Rebecca A. Morse (born 1821) was an American club leader.

==Early life==
Rebecca A. Morse was born on Manhattan Island, New York, on the Gen. Rutgers estate, in 1821. She was a descendant of the well-known Holland-Dutch family, the Bogerts, one of the pioneer families of New York.

She received the educational training usual among the substantial families of those days.

==Career==
Rebecca A. Morse was known as a correspondent in New York City for newspapers and magazines in 1846. Her work consisted of notes on society, descriptions of costumes, art notes, art gossip from studios, and similar features of metropolitan life. She wrote under the pen-names "Ruth Moza." "R. A. Kidder" or the initials " R. A. K."
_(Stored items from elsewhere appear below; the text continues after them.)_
Lemma poll_workflow_safe fuel d wf b r b' :
  wf ∈ wfs -> sound wfs b -> poll_workflow fuel d wf b = (r, b') ->
  behaves wfs b b' /\
  match r with
  | None => fuel <= pending (source_log b' wf) (v_cursor b (cursor_name wf))
  | Some (d', n, errs) => same_setup d d' /\ (0 <= n)%Z /\ (errs = [] -> advances (lane_cursor d wf) (lane_log d wf) b b')
  end.
Proof using L N.
  intros Hwf S H. unfold poll_workflow in H. cbv zeta in H.
  destruct (rt_streamed (di_Runtime d) _ _ && negb (di_Inbox d)) eqn:Hno.
  { injection H as <- <-. split; [done|]. by repeat split. }
  destruct (negb (rt_streamed (di_Runtime d) _ _) && _) eqn:Hpoll.
  - assert (Hb : by_inbox d wf = false).
    { unfold by_inbox. destruct (rt_streamed (di_Runtime d) _ _), (rt_hooked (di_Runtime d) _ _), (di_Inbox d); done. }
    apply D_bind_inv in H as ([n err] & b1 & H1 & H). injection H as <- <-. cbn [fst snd].
    destruct (drain_safe _ _ _ _ _ _ _ _ _ _ (source_lane wf Hwf) (poll_reads wf (batch_of d) (batch_pos d)) S H1) as (A & Hn & Ha).
    split; [done|]. split; [by repeat split|]. split; [done|]. unfold lane_cursor, lane_log. rewrite Hb.
    destruct err; [done|]. intros _. by apply Ha.
  - assert (Hb : by_inbox d wf = true).
    { unfold by_inbox. destruct (rt_streamed (di_Runtime d) _ _), (rt_hooked (di_Runtime d) _ _), (di_Inbox d); done. }
    apply D_bind_inv in H as (now & b0 & H0 & H). injection H0 as <- <-.
    apply D_bind_inv in H as (rec & b1 & H1 & H).
    assert (A : behaves wfs b b1 /\ match rec with
      | None => fuel <= pending (source_log b1 wf) (v_cursor b (cursor_name wf))
      | Some (d', _) => same_setup d d'
      end).
    { match type of H1 with (if ?due then _ else _) _ = _ => destruct due end;
        [|unfold mret, D_ret in H1; injection H1 as <- <-; split; [reflexivity|by repeat split]].
      apply D_bind_inv in H1 as (r1 & b2 & H1 & H2). destruct (reconcile_safe _ _ _ _ _ _ (batch_pos d) Hwf S H1) as (A & Hf & _).
      apply D_bind_inv in H2 as (now' & b3 & H2 & H3). unfold mret, D_ret in H3. injection H2 as <- <-. injection H3 as <- <-.
      split; [done|]. destruct r1 as [[err|]|]; [by repeat split|by repeat split|by apply Hf]. }
    destruct A as [A Hrec]. destruct rec as [[d' errs]|].
    2:{ injection H as <- <-. by split. }
    assert (S1 : sound wfs b1) by (by apply A). apply D_bind_inv in H as ([n err] & b2 & H2 & H). injection H as <- <-. cbn [fst snd].
    change (cursor_name wf +++ "#inbox") with (inbox_cursor wf) in H2.
    destruct (drain_safe _ _ _ _ _ _ _ _ _ _ (inbox_lane wf Hwf) (inbox_reads wf (batch_of d) (batch_pos d)) S1 H2) as (A2 & Hn & Ha).
    split; [by etrans|]. split; [done|]. split; [done|]. intros He. apply app_nil in He as [_ He].
    destruct err as [e|]; [done|]. unfold lane_cursor, lane_log. rewrite Hb.
    eapply (advances_within _ _ _ b1 b2); [intros x y Hxy; apply (bh_inbox _ _ _ Hxy)|done|done|by apply Ha].
Qed.

Lemma poll_loop_safe fuel d k errs l b r b' :
  (forall wf, wf ∈ l -> wf ∈ wfs) -> sound wfs b -> poll_loop fuel d k errs l b = (r, b') ->
  behaves wfs b b' /\
  match r with
  | None => exists wf, wf ∈ wfs /\ fuel <= pending (source_log b' wf) (v_cursor b (cursor_name wf))
  | Some (d', n, errs') => (k <= n)%Z /\
      (errs' = [] -> errs = [] /\ forall wf, wf ∈ l -> advances (lane_cursor d wf) (lane_log d wf) b b')
  end.
Proof using L N.
  revert d k errs b. induction l as [|wf l IH]; intros d k errs b Hl S H; cbn [poll_loop] in H.
  { injection H as <- <-. split; [done|]. split; [lia|]. intros He. split; [done|]. intros wf Hwf. by apply elem_of_nil in Hwf. }
  apply D_bind_inv in H as (r1 & b1 & H1 & H).
  destruct (poll_workflow_safe _ _ _ _ _ _ (Hl wf ltac:(left)) S H1) as [A Hr].
  destruct r1 as [[[d1 n1] errs1]|].
  2:{ injection H as <- <-. split; [done|]. exists wf. split; [apply Hl; left|done]. }
  destruct Hr as (Hd & Hn & Ha). assert (S1 : sound wfs b1) by (by apply A).
  destruct (IH d1 (k + n1)%Z (errs ++ errs1) b1 (fun wf Hwf => Hl wf ltac:(by right)) S1 H) as [A2 Hr2].
  split; [by etrans|]. destruct r as [[[d' n] errs']|].
  - destruct Hr2 as [Hk He]. split; [lia|]. intros E. destruct (He E) as [He' Hadv]. apply app_nil in He' as [-> ->].
    split; [done|]. intros x Hx. apply elem_of_cons in Hx as [->|Hx].
    + eapply (advances_within _ _ _ b b1); [intros; by apply lane_log_grows|done|done|by apply Ha].
    + destruct (same_setup_lane d d1 x Hd) as [<- <-].
      eapply (advances_within _ _ _ b1 b'); [intros; by apply lane_log_grows|done|done|by apply Hadv].
  - destruct Hr2 as (x & Hx & Hf). exists x. split; [done|]. etrans; [exact Hf|].
    apply pending_below. apply (bh_cursor _ _ _ A).
Qed.
End passes.

(** * Properties *)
In youth she imbibed the principles of the anti-slavery agitators, and she was always the fearless advocate of the Afro-American people. In the home of her sister, Mrs. M. E. Winchester, which was headquarters then for worn in suffragists, Morse met Elizabeth Cady Stanton, Susan B. Anthony and other leaders.

She was one of the earliest members of Sorosis, and was vice-president for several terms. She filled other offices in that society. She was one of the originators of the Woman's Congress, and was always an earnest worker for the advancement of women. She founded the Sorosis of Nantucket.

==Personal life==
Rebecca A. Morse married Prof. M. Morse in 1853.

Her residence was in New York City. For twenty-five years she spent her summers in Nantucket, where she had a home.